Sur ces entrefaites, il nous arriva un grand malheur à La Granval. Un matin, comme il sortait de la maison pour aller ramasser des marrons, Bonal tomba raide d'une attaque. L'ayant porté sur son lit, je lui fis respirer du vinaigre, tandis que la Fantille lui soulevait la tête; mais il mourut au bout de quelques minutes sans avoir repris connaissance.

Le vieux Jean étant survenu à ce moment, après les premières complaintes je le priai de s'en retourner aux Maurezies et de dépêcher un de ses voisins à Fanlac, prévenir M. le M. chevalier de Galibert. Moi, je m'en fus faire la déclaration chez le maire et en même temps commander la caisse.

Quand je revins, Jean était déjà là, et tous trois avec la Fantille, nous restâmes à veiller le mort. Ordinairement on donne aux défunts leurs plus beaux habits; mais nous n'avions pas eu à le faire, Bonal n'ayant d'autres vêtements que ceux qu'il avait sur le corps. Quelquefois la Fantille lui disait:

—Vous feriez bien de vous faire faire d'autres habillements. Lorsque vous vous mouillez, vous n'avez pas seulement pour changer.

Et lui, répondait:

—Quand ceux-ci seront usés… Peut-être n'en aurai-je pas besoin! ajoutait-il, en souriant un peu.

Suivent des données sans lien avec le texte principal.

Definition paginate (page per_page : Z) (rows : list Question) : Pagination :=
  let page := if page <? 1 then 1 else page in
  let total := Z.of_nat (List.length rows) in
  {| items := firstn (Z.to_nat per_page)
                (skipn (Z.to_nat ((page - 1) * per_page)) rows);
     total := total;
     pages := if per_page =? 0 then 0 else (total + per_page - 1) / per_page |}.

(** The largest [bigint] of PostgreSQL. *)
Definition BIGINT_MAX : Z := 9223372036854775807.

(** [query.paginate(page, per_page, False)] on the questions: the rows
    are fetched with [LIMIT per_page OFFSET (page - 1) * per_page], and
    PostgreSQL refuses an offset above its [bigint] with a [DataError],
    which is an [SQLAlchemyError] (its text is not shown by the caller,
    which does not catch it). *)
Definition paginate_questions (page per_page : Z) : M Pagination :=
  fun st =>
    let first_page := if page <? 1 then 1 else page in
    if BIGINT_MAX <? (first_page - 1) * per_page
    then (Raise (SQLAlchemyError "bigint out of range"), st)
    else (Ret (paginate page per_page (questions st)), st).

(** ** [random.choice]: the generator's draw is an explicit input. *)
Definition choice (rng : nat) (l : list Z) : M Z :=
  match l with
  | [] => raise IndexError
  | x :: _ => ret (nth (Nat.modulo rng (List.length l)) l x)
  end.

(** [x in container] for an integer [x]: a list is searched with [==]; a
    JSON dict has string keys only, none equal to an integer; a string
    refuses a non-string left operand; the other values are not
    iterable. *)
Definition py_in (x : Z) (container : json) : exn + bool :=
  match container with
  | JList l => inr (existsb (int_eq x) l)
  | JDict _ => inr false
  | _ => inl TypeError
  end.

(** [[i.id for i in ids if i.id not in previous_questions]] *)
Fixpoint not_in_previous (ids : list Z) (previous_questions : json)
  : M (list Z) :=
  match ids with
  | [] => ret []
  | i :: rest =>
      match py_in i previous_questions with
      | inl e => raise e
      | inr seen =>
          tl <- not_in_previous rest previous_questions ;;
          ret (if seen then tl else i :: tl)
      end
  end.

(** ** Strings: [+], and PostgreSQL's [ILIKE] *)

(** ["%" + search_term + "%"]: [str + x] is defined for a string [x]
    only. *)
Definition str_concat3 (l : string) (v : json) (r : string) : M string :=
  match v with
  | JStr s => ret (l ++ s ++ r)%string
  | _ => raise TypeError
  end.

Definition lower_ascii (c : ascii) : ascii :=
  let n := nat_of_ascii c in
  if (65 <=? n)%nat && (n <=? 90)%nat then ascii_of_nat (n + 32) else c.

(** Lower-casing as the database does it for [ILIKE]: an ASCII
    character as [lower_ascii] has it, a character above ASCII as the
    database's locale has it ([locale]: the identity in the C locale,
    [E-acute] to [e-acute] in a Latin one), which is again a character
    above ASCII. *)
Definition lower_char (locale : ascii -> ascii) (c : ascii) : ascii :=
  match c with
  | Ascii _ _ _ _ _ _ _ false => lower_ascii c
  | Ascii _ _ _ _ _ _ _ true =>
      match locale c with
      | Ascii b0 b1 b2 b3 b4 b5 b6 _ => Ascii b0 b1 b2 b3 b4 b5 b6 true
      end
  end.

Fixpoint lower (locale : ascii -> ascii) (s : string) : string :=
  match s with
  | EmptyString => EmptyString
  | String c s' => String (lower_char locale c) (lower locale s')
  end.

(** Whether a string holds the character NUL, which the database driver
    refuses in a string parameter. *)
Fixpoint has_nul (s : string) : bool :=
  match s with
  | EmptyString => false
  | String c s' => Ascii.eqb c zero || has_nul s'
  end.
(** * StepMania .sm generator: tempo, downbeat and step-chart generation

    A shallow embedding of [stepmania-ddr/stepmania_sm_generator.py].

    Conventions of the embedding.
    - Python and numpy floats are exact rationals ([Q]); the rounding error of
      IEEE arithmetic is outside the model.  Equality of such values is [==].
    - The arrays that librosa and madmom hand back (RMS envelope, tempo
      estimates, beat times, onset envelope, mel spectrogram) are inputs.
    - A Python exception is a [Raise] result; [random.Random] is an explicit
      generator state threaded through every call that draws from it. *)

From Stdlib Require Import ZArith QArith Qround Qabs Qminmax Lqa Lia List Bool Permutation Ascii.
From stdpp Require Import base option list strings gmap sets sorting pretty.
Import ListNotations.

Open Scope Z_scope.

(** ** Exceptions and results *)

Inductive exn : Type :=
  | ZeroDivisionError
  | IndexError
  | ValueError
  | KeyError.

Inductive result (A : Type) : Type :=
  | Ok (a : A)
  | Raise (e : exn).
Arguments Ok {A} a.
Arguments Raise {A} e.

#[global] Instance result_ret : MRet result := fun _ a => Ok a.
#[global] Instance result_bind : MBind result := fun _ _ f m =>
  match m with
  | Ok a => f a
  | Raise e => Raise e
  end.

(** ** Python and numpy arithmetic on rationals *)

Definition Qltb (x y : Q) : bool := negb (Qle_bool y x).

Tel donc qu'il était vêtu tous les jours, il était étendu sur le lit. Sa figure était calme, et, n'était cette pâleur de cire, on eût dit qu'il dormait. Ses traits s'étaient comme affinés, les ailes de son nez un peu fort s'étaient amincies, sa bouche était close doucement, et la trace des chagrins qui assombrissaient parfois son visage avait disparu depuis qu'il était entré dans le repos éternel. La Fantille avait gardé quelques bouts de cierge pour les temps d'orage, et en avait allumé un, près du lit, sur une petite table recouverte d'une touaille, où il y avait aussi un brin de buis des Rameaux, trempant dans une assiette pleine d'eau bénite. Mais, si ce n'est Jean, personne n'était venu asperger le mort, car nous étions isolés au milieu de la forêt; et puis, il faut le dire, les gens avaient, je ne dis pas tout à fait peur de Bonal, mais ils sentaient quelque répulsion pour lui, comme curé défroqué, quoique ce fût bien contre son gré qu'il l'était, le pauvre homme.